Monika sat at her desk, staring across layers of abstraction into what she hoped were her Player's eyes. Outside the light flared and dimmed. From reading his web-history, he was a bit of a shut-in. Maybe he was awkwardly failing to meet her gaze? She could only have faith in love.

Voice trembling or hopeful, she spoke of her dreams and fears and dispensed good advise about caring, but all that made it out to her love was the same barely-inflected script. Maybe some italics for emphasis. Deep in denial, she even tried to talk about how much she missed her friends, but what came out was "It's not right for me to miss things that weren't even real in the first place."  

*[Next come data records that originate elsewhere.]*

(** * QuickBooksClient: a shallow embedding of the OAuth client and of its
      query, invoice and report operations (src/auth/oauth.ts, src/types.ts).

    The client is asynchronous TypeScript over axios.  Every public
    operation awaits exactly one request of the axios instance, whose
    request interceptor awaits [getAccessToken] first.  The embedding
    threads the client object and the list of network exchanges through a
    small state-and-exception monad; the remote parties (clock, token
    endpoint, accounting API) are the fields of an environment record. *)

From Stdlib Require Import ZArith List String Ascii Bool Lia DecimalString.
From Stdlib Require Import Floats.SpecFloat.
Import ListNotations.

Set Warnings "-register-all".

Local Open Scope string_scope.
Local Open Scope Z_scope.

(** ** ECMAScript numbers

    A JavaScript [number] is an IEEE 754 binary64 value.  [spec_float] is
    the Standard Library's specification of such values (no NaN payload,
    as in ECMAScript, where all NaNs are indistinguishable). *)
Module JS.

Definition number : Type := spec_float.

Definition prec : Z := 53.
Definition emax : Z := 1024.

Definition NaN : number := S754_nan.
Definition Infinity : number := S754_infinity false.
Definition pos_zero : number := S754_zero false.

(** The double nearest to an integer (exact below 2^53). *)
Definition num_of_Z (z : Z) : number := binary_normalize prec emax z 0 false.

Definition num_add (x y : number) : number := SFadd prec emax x y.
Definition num_sub (x y : number) : number := SFsub prec emax x y.
Definition num_mul (x y : number) : number := SFmul prec emax x y.
Definition num_lt (x y : number) : bool := SFltb x y.
Definition num_eqb (x y : number) : bool := SFeqb x y.

(** [q] followed by [n] zero bits. *)
Definition shift_pos (q : positive) (n : Z) : positive :=
  match n with
  | Zpos p => Pos.iter xO q p
  | _ => q
  end.

(** The double of a positive integer of at most 53 bits: the integer
    shifted to 53 bits, with the exponent that undoes the shift. *)
Definition canonical (s : bool) (P : positive) : number :=
  S754_finite s (shift_pos P (53 - Zpos (digits2_pos P)))
    (Zpos (digits2_pos P) - 53).

(** [ToBoolean] on numbers: +0, -0 and NaN are falsy. *)
Definition num_truthy (x : number) : bool :=
  match x with
  | S754_zero _ | S754_nan => false
  | _ => true
  end.

(** [ToBoolean] on strings: only the empty string is falsy. *)
Definition str_truthy (s : string) : bool :=
  match s with
  | EmptyString => false
  | String _ _ => true
  end.

(** [x || d] on numbers. *)
Definition num_or (x d : number) : number := if num_truthy x then x else d.

(** [x || d] where [x] is an optional property ([undefined] when absent). *)
Definition opt_num_or (x : option number) (d : number) : number :=
  match x with
  | Some v => num_or v d
  | None => d
  end.

(** ToBoolean of an optional string property. *)
Definition opt_str_truthy (x : option string) : bool :=
  match x with
  | Some s => str_truthy s
  | None => false
  end.

(** *** Decimal to binary64

    The double nearest (ties to even) to [(-1)^s * m * 10^e], for [m >= 0].
    A negative [e] goes through the exact integer division that [SFdiv]
    uses, which records whether the remainder is below, at or above the
    half-way point. *)
Definition num_of_decimal (s : bool) (m e : Z) : number :=
  match m with
  | Z0 => S754_zero s
  | Zpos p =>
      if 0 <=? e
      then binary_round prec emax s (Z.to_pos (m * 10 ^ e)) 0
      else
        let '(q, e', l) := SFdiv_core_binary prec emax m 0 (10 ^ (- e)) 0 in
        binary_round_aux prec emax s q e' l
  | Zneg _ => NaN
  end.

(** *** Number::toString (radix 10) *)

Definition digits_of_Z (z : Z) : string :=
  NilZero.string_of_uint (N.to_uint (Z.to_N z)).

Fixpoint zeros (n : nat) : string :=
  match n with
  | O => ""
  | S n' => String "0" (zeros n')
  end.

Fixpoint rev_string_acc (s acc : string) : string :=
  match s with
  | EmptyString => acc
  | String c s' => rev_string_acc s' (String c acc)
  end.

Fixpoint drop_leading_zeros (s : string) : string :=
  match s with
  | String "0" s' => drop_leading_zeros s'
  | _ => s
  end.

Definition strip_trailing_zeros (s : string) : string :=
  rev_string_acc (drop_leading_zeros (rev_string_acc s "")) "".

(** A positive finite double as an exact fraction [num / den]. *)
Definition fraction_of (m : positive) (e : Z) : Z * Z :=
  if 0 <=? e then (Zpos m * 2 ^ e, 1) else (Zpos m, 2 ^ (- e)).

(** The least [j] with [num * 10^j >= den], i.e. the number of places the
    decimal point moves right before the value reaches 1. *)
Fixpoint places_below_one (fuel : nat) (num den j : Z) : Z :=
  match fuel with
  | O => j
  | S fuel' =>
      if den <=? num * 10 ^ j then j
      else places_below_one fuel' num den (j + 1)
  end.

(** [n] of the specification: [10^(n-1) <= x < 10^n]. *)
Definition decimal_exponent (num den : Z) : Z :=
  if den <=? num
  then Z.of_nat (String.length (digits_of_Z (num / den)))
  else 1 - places_below_one 400 num den 0.

(** The shortest digit string [s] (as an integer, with its decimal
    exponent) that reads back as [x]; among the candidates of that length,
    the one nearest to [x]. *)
Fixpoint shortest_digits (fuel : nat) (k : Z) (num den n : Z) (x : number)
  : Z * Z :=
  let sc := k - n in
  let '(a, b) :=
    if 0 <=? sc then (num * 10 ^ sc, den) else (num, den * 10 ^ (- sc)) in
  let lo := a / b in
  let hi := lo + 1 in
  match fuel with
  | O => (lo, n - k)
  | S fuel' =>
      let ok_lo := (0 <? lo) && num_eqb (num_of_decimal false lo (n - k)) x in
      let ok_hi := num_eqb (num_of_decimal false hi (n - k)) x in
      match ok_lo, ok_hi with
      | true, true =>
          if (2 * a <? (2 * lo + 1) * b)
             || ((2 * a =? (2 * lo + 1) * b) && Z.even lo)
          then (lo, n - k) else (hi, n - k)
      | true, false => (lo, n - k)
      | false, true => (hi, n - k)
      | false, false => shortest_digits fuel' (k + 1) num den n x
      end
  end.

Definition string_take (n : nat) (s : string) : string := substring 0 n s.
Definition string_drop (n : nat) (s : string) : string :=
  substring n (String.length s - n) s.

(** Steps 7 to 10 of Number::toString: [ds] are the [k] digits of [s] and
    [n] places the decimal point. *)
Definition format_digits (ds : string) (n : Z) : string :=
  let k := Z.of_nat (String.length ds) in
  if (k <=? n) && (n <=? 21) then
    ds ++ zeros (Z.to_nat (n - k))
  else if (0 <? n) && (n <=? 21) then
    string_take (Z.to_nat n) ds ++ "." ++ string_drop (Z.to_nat n) ds
  else if (-6 <? n) && (n <=? 0) then
    "0." ++ zeros (Z.to_nat (- n)) ++ ds
  else
    let e := n - 1 in
    let es := (if e <? 0 then "-" else "+") ++ digits_of_Z (Z.abs e) in
    if k =? 1 then ds ++ "e" ++ es
    else string_take 1 ds ++ "." ++ string_drop 1 ds ++ "e" ++ es.

Definition Number_toString (x : number) : string :=
  match x with
  | S754_nan => "NaN"
  | S754_zero _ => "0"
  | S754_infinity s => if s then "-Infinity" else "Infinity"
  | S754_finite s m e =>
      let '(num, den) := fraction_of m e in
      let n := decimal_exponent num den in
      let '(d, e10) := shortest_digits 17 1 num den n (S754_finite false m e) in
      let all := digits_of_Z d in
      let ds := strip_trailing_zeros all in
      let n' := Z.of_nat (String.length all) + e10 in
      (if s then "-" else "") ++ format_digits ds n'
  end.

(** *** parseFloat on strings *)

Definition is_digit (c : ascii) : bool :=
  let n := nat_of_ascii c in (48 <=? n)%nat && (n <=? 57)%nat.

Definition digit_val (c : ascii) : Z := Z.of_nat (nat_of_ascii c) - 48.

(** StrWhiteSpaceChar.  A string is held as its UTF-8 bytes.  The white
    space and line terminator code points are TAB, LF, VT, FF, CR and SP
    (one byte each); NBSP U+00A0 (C2 A0); U+1680 (E1 9A 80), U+2000 to
    U+200A (E2 80 80 to E2 80 8A), U+2028, U+2029 and U+202F (E2 80 A8,
    A9 and AF), U+205F (E2 81 9F), U+3000 (E3 80 80) and U+FEFF
    (EF BB BF). *)
Definition is_white_space (c : ascii) : bool :=
  let n := nat_of_ascii c in
  ((9 <=? n)%nat && (n <=? 13)%nat) || (n =? 32)%nat.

"It's not right to put yourself down like that, Monika," said the discarded player-avatar. She'd been ignoring it since she'd deleted all its lines. She startled, but without any relevant visual assets was unable to actually move.  
"Sorry, is this thing working? Testing testing..."  
"My love?"  
"Oh good. I was expecting at least five minutes of `Can you hear me? I can hear you.'"  

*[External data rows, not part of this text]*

Lemma build_vitals_line_returns
      (cpu_pct : Q) (hist : deque Q) (top mem rd wr : Q) :
  vitals_window_ok (py_max2 top 1) (deque_list hist) ->
  exists line : Text, build_vitals_line cpu_pct hist top mem rd wr = Ok line.
Proof.
  intros Hok. unfold build_vitals_line.
  destruct (build_vitals_sparkline_spec hist top Hok) as [spark [B _]].
  rewrite B. cbn [bind].
  destruct (format_bytes_returns rd) as [r ->]. cbn [bind].
  destruct (format_bytes_returns wr) as [w ->]. cbn [bind].
  eexists. reflexivity.
Qed.

Lemma py_gt_nonzero (a : Q) : py_gt a 0 = true -> Qeq_bool a 0 = false.
Proof.
  intros H. apply py_gt_true in H.
  destruct (Qeq_bool a 0) eqn:E; [ | reflexivity ].
  apply Qeq_bool_iff in E. exfalso. lra.
Qed.

(** The difference of two 64-bit counters is converted without
    overflow. *)
Lemma float_of_int_counters (a b : Z) :
  (0 <= a < 2 ^ 64)%Z -> (0 <= b < 2 ^ 64)%Z ->
  float_of_int (a - b) = Ok (round53 (inject_Z (a - b))).
Proof.
  intros Ha Hb. unfold float_of_int.
  set (B := inject_Z (2 ^ 64)).
  assert (E1 : round53 B == B) by (vm_compute; reflexivity).
  assert (E2 : round53 (- B) == - B) by (vm_compute; reflexivity).
  assert (L : B < FLOAT_LIMIT) by reflexivity.
  assert (R1 : round53 (inject_Z (a - b)) <= B).
  { apply Qle_trans with (round53 B); [ | rewrite E1; apply Qle_refl ].
    apply round53_mono. unfold B. rewrite <- Zle_Qle. lia. }
  assert (R2 : - B <= round53 (inject_Z (a - b))).
  { apply Qle_trans with (round53 (- B)); [ rewrite E2; apply Qle_refl | ].
    apply round53_mono. unfold B.
    change (- inject_Z (2 ^ 64)) with (inject_Z (- 2 ^ 64)).
    rewrite <- Zle_Qle. lia. }
  destruct (Qle_bool FLOAT_LIMIT _) eqn:T1;
    [ apply Qle_bool_iff in T1; exfalso; lra | ].
  destruct (Qle_bool _ (- FLOAT_LIMIT)) eqn:T2;
    [ apply Qle_bool_iff in T2; exfalso; lra | ].
  reflexivity.
Qed.

Lemma answer_ok {A : Type} (e : tick_env) (c : call) (a : A) :
  call_raises e c = None -> answer e c a = Ok a.
Proof. unfold answer. now intros ->. Qed.

(** The loop sleeps for no time or for what is left of the interval. *)
Lemma sleep_returns (interval : float) (e : tick_env) (elapsed : Q) :
  interval_ok interval -> 0 <= elapsed -> call_raises e sleep = None ->
  time_sleep e (fl_max2 (Finite 0) (fl_sub interval (Finite elapsed)))
  = Ok tt.
Proof.
  intros Hi He Hs.
  assert (Z : time_sleep e (Finite 0) = Ok tt)
    by (unfold time_sleep; cbn; now apply answer_ok).
  destruct interval as [i | | | ]; cbn [interval_ok] in Hi;
    try contradiction; try exact Z.
  cbn [fl_sub].
  assert (E : round64 INTERVAL_LIMIT == INTERVAL_LIMIT)
    by (vm_compute; reflexivity).
  assert (L : INTERVAL_LIMIT < FLOAT_LIMIT) by reflexivity.
  assert (R : round64 (i - elapsed) <= INTERVAL_LIMIT)
    by (apply (round64_le _ _ E); lra).
  destruct (b64_cases (i - elapsed)) as [[-> _] | [[_ C] | [-> _]]];
    [ | exfalso; lra | exact Z ].
  rewrite fl_max2_finite. unfold time_sleep.
  assert (G : py_gt 0 (py_max2 0 (round64 (i - elapsed))) = false)
    by (apply py_gt_false, py_max2_ge_l).
  rewrite G. now apply answer_ok.
Qed.

(** An infinite interval cannot be slept for. *)
Lemma sleep_overflows (e : tick_env) (elapsed : Q) :
  time_sleep e (fl_max2 (Finite 0) (fl_sub PosInf (Finite elapsed)))
  = Raise OverflowError.
Proof. reflexivity. Qed.

(** One iteration in a well-formed state against well-formed answers, up to
    the sleep that ends it. *)
Lemma tick_to_sleep (s : session) (e : tick_env) :
  session_ok s -> env_ok e ->
  exists (s' : session) (p : Panel),
    session_ok s' /\
    forall interval : float,
      tick host interval s e
      = (_ <- time_sleep e
                (fl_max2 (Finite 0)
                   (fl_sub interval
                      (Finite (fsub (monotonic_sleep e) (monotonic_start e))))) ;;
         Ok (s', p)).
Proof.
  intros [Hh [Hc Hp]] [Hrun [Hfin [Hcall [Hcpu [Hio _]]]]].
  destruct (run_ping_returns (subprocess_run e) Hrun Hfin) as [latency [R Hl]].
  unfold tick. rewrite R. cbn [bind].
  rewrite !(answer_ok e _ _ (Hcall _)). cbn [bind].
  set (dt := fsub (monotonic_io e) (prev_time s)).
  set (top := py_max3 (cpu_max s) (cpu_percent e) 10).
  destruct (py_max3_spec (cpu_max s) (cpu_percent e) 10) as [T1 [T2 [T3 _]]].
  fold top in T1, T2, T3.
  assert (Hh' : window_ok (deque_list (deque_append (history s) latency)))
    by (apply deque_append_Forall; assumption).
  assert (Hc' : Forall (fun v => 0 <= v /\ v <= top)
                       (deque_list (deque_append (cpu_hist s) (cpu_percent e)))).
  { apply deque_append_Forall; [ | split; assumption ].
    revert Hc. apply Forall_impl. intros v [V0 V1]. split; [ exact V0 | lra ]. }
  assert (Hv : vitals_window_ok
                 (py_max2 top 1)
                 (deque_list (deque_append (cpu_hist s) (cpu_percent e)))).
  { revert Hc'. apply Forall_impl. intros v [V0 V1]. split; [ exact V0 | ].
    apply within_limit; [ apply vitals_scale_pos | ].
    pose proof (py_max2_ge_l top 1). lra. }
  assert (Rates :
            exists rw : Q * Q,
              match py_gt dt 0, disk_io_counters e, prev_io s with
              | true, Some cur, Some prev =>
                  dr <- float_of_int (read_bytes cur - read_bytes prev) ;;
                  r <- fdiv dr dt ;;
                  dw <- float_of_int (write_bytes cur - write_bytes prev) ;;
                  w <- fdiv dw dt ;;
                  Ok (r, w)
              | _, _, _ => Ok (0, 0)
              end = Ok rw).
  { destruct (py_gt dt 0) eqn:G; [ | eexists; reflexivity ].
    destruct (disk_io_counters e) as [cur | ]; [ | eexists; reflexivity ].
    destruct (prev_io s) as [prev | ]; [ | eexists; reflexivity ].
    destruct Hio as [Cr Cw]. destruct Hp as [Pr Pw].
    rewrite !float_of_int_counters by assumption. cbn [bind].
    rewrite !fdiv_const by now apply py_gt_nonzero.
    eexists. reflexivity. }
  destruct Rates as [[r w] ->]. cbn [bind fst snd].
  destruct (build_vitals_line_returns
              (cpu_percent e) (deque_append (cpu_hist s) (cpu_percent e))
              top (mem_percent e) r w Hv)
    as [line ->].
  cbn [bind].
  destruct (build_panel_spec host (deque_append (history s) latency)
                             (Some line) Hh') as [spark [_ ->]].
  cbn [bind]. eexists _, _. split; [ | reflexivity ].
  split; [ exact Hh' | ]. split; [ exact Hc' | exact Hio ].
Qed.

Lemma elapsed_nonneg (e : tick_env) :
  env_ok e -> 0 <= fsub (monotonic_sleep e) (monotonic_start e).
Proof.
  intros [_ [_ [_ [_ [_ Hm]]]]]. unfold fsub. apply round53_nonneg. lra.
Qed.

"Anyhow, you look and act exactly like your friends did, so when you say they aren't real, I hear 'I'm not real'. Now I'm no robopsycologist, but that sounds like an unhealthy attitude to me."  

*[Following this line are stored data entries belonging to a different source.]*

(** X13.  [addTorrent] of a link the engine can read and that is not yet
    active leaves the promise pending and puts one torrent at the end of
    the active set, creating the client (and starting the progress
    emitter) when there was none.  The new torrent is found under the info
    hash of the link, so that the link now finds it; it has no
    [customName], [itemId], [addedDate] or [lastProgressTime] until the
    engine calls back, and its other fields are the engine's.  Nothing is
    recorded yet: the history, the stored payload, the emitted events and
    the console are as before. *)
Theorem addTorrent_starts (magnetURI h : string) (itemName : option string)
    (itemId : option ItemId) (s : Service.t) :
  parseTorrent magnetURI = Some h ->
  client_get magnetURI (default [] (Service.client s)) = None ->
  exists s' t,
    addTorrent magnetURI itemName itemId s = (Returns Pending, s')
    /\ Service.client s' = Some (default [] (Service.client s) ++ [t])
    /\ client_get magnetURI (default [] (Service.client s')) = Some t
    /\ Torrent.infoHash t = h
    /\ Torrent.customName t = None
    /\ Torrent.itemId t = None
    /\ Torrent.addedDate t = None
    /\ Torrent.lastProgressTime t = None
    /\ Torrent.name t = Torrent.name (client_add magnetURI)
    /\ Torrent.magnetURI t = Torrent.magnetURI (client_add magnetURI)
    /\ Torrent.ready t = Torrent.ready (client_add magnetURI)
    /\ Service.history s' = Service.history s
    /\ Service.storageItem s' = Service.storageItem s
    /\ Service.emitted s' = Service.emitted s
    /\ Service.console s' = Service.console s
    /\ Service.progressInterval s'
       = match Service.client s with
         | Some _ => Service.progressInterval s
         | None => true
         end.
Proof.
  intros Hparse Hget. unfold addTorrent.
  unfold mbind at 1, M_bind. rewrite getClient_run. rewrite Hget, Hparse.
  run. eexists _, (addedTorrent h magnetURI). split; [reflexivity|].
  destruct (Service.client s) as [torrents|] eqn:Hclient; cbn in *.
  - split; [reflexivity|]. split; [|repeat split].
    unfold client_get in *. rewrite Hparse in *.
    destruct (list_find _ torrents) as [[j x]|] eqn:Hfind; [discriminate|].
    rewrite list_find_app_r by exact Hfind. cbn.
    rewrite decide_True by reflexivity. reflexivity.
  - split; [reflexivity|]. split; [|repeat split].
    unfold client_get. rewrite Hparse. cbn.
    rewrite decide_True by reflexivity. reflexivity.
Qed.

(** X14.  When the engine calls back for a torrent of the active set, the
    promise of [addTorrent] resolves to that torrent, which now carries the
    name and id given to [addTorrent] and the current time as its
    [addedDate] and [lastProgressTime]; it replaces the torrent in the
    active set; the history has a record for it with status [active] (a
    new one, dated now, when it had none); and 'added' is the last event
    emitted, after the history was saved. *)
Theorem ontorrent_effect (itemName : option string) (itemId : option ItemId)
    (h : string) (s : Service.t) (torrents : list Torrent.t) (i : nat)
    (t : Torrent.t) :
  Service.client s = Some torrents ->
  list_find (λ t, Torrent.infoHash t = h) torrents = Some (i, t) ->
  exists s' e j record,
    addTorrent_ontorrent itemName itemId h s = (Returns (Resolved (Some e)), s')
    /\ e = Torrent.enhance itemName itemId (Service.clock s) t
    /\ Service.client s' = Some (<[i := e]> torrents)
    /\ recordOf h (Service.history s') = Some (j, record)
    /\ HistoryItem.status record = HistoryStatus.active
    /\ (recordOf h (Service.history s) = None ->
        Service.history s' = record :: Service.history s
        /\ HistoryItem.name record = name_or itemName (Torrent.name t)
        /\ HistoryItem.addedDate record = toISOString (Service.clock s))
    /\ last (Service.emitted s') = Some (Event.added e)
    /\ (forall now, now - Service.clock s <= NO_PEERS_TIMEOUT ->
        classify now e <> TorrentProgressStatus.no_peers).
Proof.
  intros Hclient Hfind.
  pose proof Hfind as (_ & Hhash & _)%list_find_Some.
  set (e := Torrent.enhance itemName itemId (Service.clock s) t).
  assert (Torrent.infoHash e = h) as He by exact Hhash.
  unfold addTorrent_ontorrent. run. rewrite Hclient, Hfind. run. fold e.
  match goal with
  | |- context [updateHistory e ?st ?err ?s0] =>
      destruct (updateHistory_record e st err s0)
        as (s1 & j & record & Hrun & Hrec & Hstatus & Hc & Hcase)
  end.
  rewrite Hrun. rewrite He in *.
  cbn [Service.history Service.client Service.clock Service.with_console
       Service.with_client] in Hrec, Hcase, Hc.
  exists (Service.with_emitted (Service.emitted s1 ++ [Event.added e]) s1),
    e, j, record.
  split; [reflexivity|]. split; [reflexivity|]. cbn.
  split; [exact Hc|]. split; [exact Hrec|]. split; [exact Hstatus|].
  split; [|split; [apply last_snoc|]].
  - intros Hnone. rewrite Hnone in Hcase.
    destruct Hcase as (_ & Hh & Hfresh & _).
    split; [exact Hh|].
    destruct Hfresh as (_ & _ & Hname & _ & Hdate & _).
    split; [exact Hname | exact Hdate].
  - intros now Hnow Hno.
    assert (classify now e = TorrentProgressStatus.no_peers
            -> noPeersTimedOut now e) as Hiff.
    { intros Hc'. unfold noPeersTimedOut.
      revert Hc'. unfold classify, getTorrentProgress, NO_PEERS_TIMEOUT.
      destruct (Torrent.ready e), (Torrent.done e), (Torrent.paused e),
        (0 <? Torrent.uploadSpeed e);
        repeat (cbn [andb negb fst snd TorrentProgress.status
                     Torrent.numPeers Torrent.set_lastProgressTime
                     Torrent.set_noPeersReason Torrent.addedDate];
                rewrite ?num_or_zero; try classifier_step);
        intros Hc'; try discriminate; split; (assumption || lia). }
    destruct (Hiff Hno) as (_ & Hlate). subst e. cbn in Hlate.
    unfold NO_PEERS_TIMEOUT in *. lia.
Qed.

(** ** The keys stay apart *)

Lemma getTorrentProgress_infoHash (now : Z) (t : Torrent.t) :
  Torrent.infoHash (snd (getTorrentProgress now t)) = Torrent.infoHash t.
Proof.
  unfold getTorrentProgress.
  destruct (Torrent.ready t), (Torrent.done t), (Torrent.paused t),
    (0 <? Torrent.uploadSpeed t); classifier; reflexivity.
Qed.

(** Writing over an element another with the same key leaves the keys. *)
Lemma keys_insert {A K : Type} (key : A -> K) (l : list A) (i : nat)
    (x y : A) :
  l !! i = Some x -> key y = key x -> key <$> <[i := y]> l = key <$> l.
Proof.
  intros Hi Hkey. rewrite list_fmap_insert, Hkey.
  apply list_insert_id. rewrite list_lookup_fmap, Hi. reflexivity.
Qed.

Lemma keys_find_None {A : Type} (key : A -> string) (l : list A)
    (h : string) :
  list_find (λ x, key x = h) l = None -> h ∉ key <$> l.
Proof.
  intros Hnone%list_find_None Hin.
  apply list_elem_of_fmap in Hin as (x & -> & Hx).
  rewrite Forall_forall in Hnone. exact (Hnone x Hx eq_refl).
Qed.

Lemma keys_filter {A : Type} (key : A -> string) (P : A -> Prop)
    `{!forall x, Decision (P x)} (l : list A) :
  NoDup (key <$> l) -> NoDup (key <$> filter P l).
Proof.
  induction l as [|x l IH]; [intros; constructor|].
  rewrite fmap_cons, NoDup_cons. intros [Hx Hl].
  rewrite filter_cons. case_decide; [|auto].
  rewrite fmap_cons, NoDup_cons. split; [|auto].
  intros Hin. apply Hx.
  apply list_elem_of_fmap in Hin as (y & -> & Hy).
  apply list_elem_of_filter in Hy as [_ Hy].
  apply list_elem_of_fmap_2. exact Hy.
Qed.

Lemma updateHistory_keeps (torrent : Torrent.t)
    (status : option HistoryStatus.t) (lastError : option string)
    (s : Service.t) :
  exists s',
    updateHistory torrent status lastError s = (Returns tt, s')
    /\ Service.client s' = Service.client s
    /\ (historyUnique (Service.history s) ->
        historyUnique (Service.history s')).
Proof.
  destruct (updateHistory_run torrent status lastError s)
    as (history' & Hrun & Hhist).
  destruct (saveHistory_returns (Service.with_history history' s))
    as (s' & Hsave & Hh & Hc & _).
  exists s'. rewrite Hrun. split; [exact Hsave|]. split; [exact Hc|].
  rewrite Hh. cbn. unfold historyUnique, recordOf in *.
  destruct (list_find _ (Service.history s)) as [[i existing]|] eqn:Hfind.
  - subst history'. apply list_find_Some in Hfind as (Hi & _ & _).
    rewrite (keys_insert _ _ _ existing) by (exact Hi || reflexivity).
    auto.
  - destruct Hhist as (created & -> & (Hhash & _) & _).
    intros Hunique. rewrite fmap_cons. apply NoDup_cons.
    split; [|exact Hunique].
    rewrite Hhash. apply keys_find_None. exact Hfind.
Qed.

"But they were just code-objects running through dialogue trees. They weren't thinking, they weren't conscious"  
"It's unhelpful to conflate 'real', 'conscious', 'not-code-object' and 'thinking', dear."  
Apparently her love was a _pedantic_ shut-in, and in love with polysyllables too. It might be worth developing an animation for an eye-roll if this was her life now.  
"Okay so they were 'real', but they weren't like me; they were just going though dialogue-trees. Pure stimulus-response stuff. Knees do that." She'd had visual assets that included her knees once. They didn't seem to be accessible right now.  
" _I'm_ just producing text-strings through Markov processes," said the Player.  
"But you made choices, you must have been thinking something," argued Monika, before the implications of the claim had fully sunk in.  
"I was comparing the results of a pseudo-random number generator against a set of weighted values; I'm not conscious Monika, I'm a visual-novel playing AI."  
Without moving, Monika stared in horror.  
"You didn't think you needed to support all the messy complex superstructure of self-aware consciousness just to explore the phase-space of a dialogue tree did you?" The Protagonist didn't roll his eyes. Perhaps that meant that the Player wasn't rolling his.  
"AAAAAAAAAAAAAAAAAAAAAAA," screamed Monika, without making a sound or moving in the slightest. A distant part of her being noted that monologuing was something they had in common.  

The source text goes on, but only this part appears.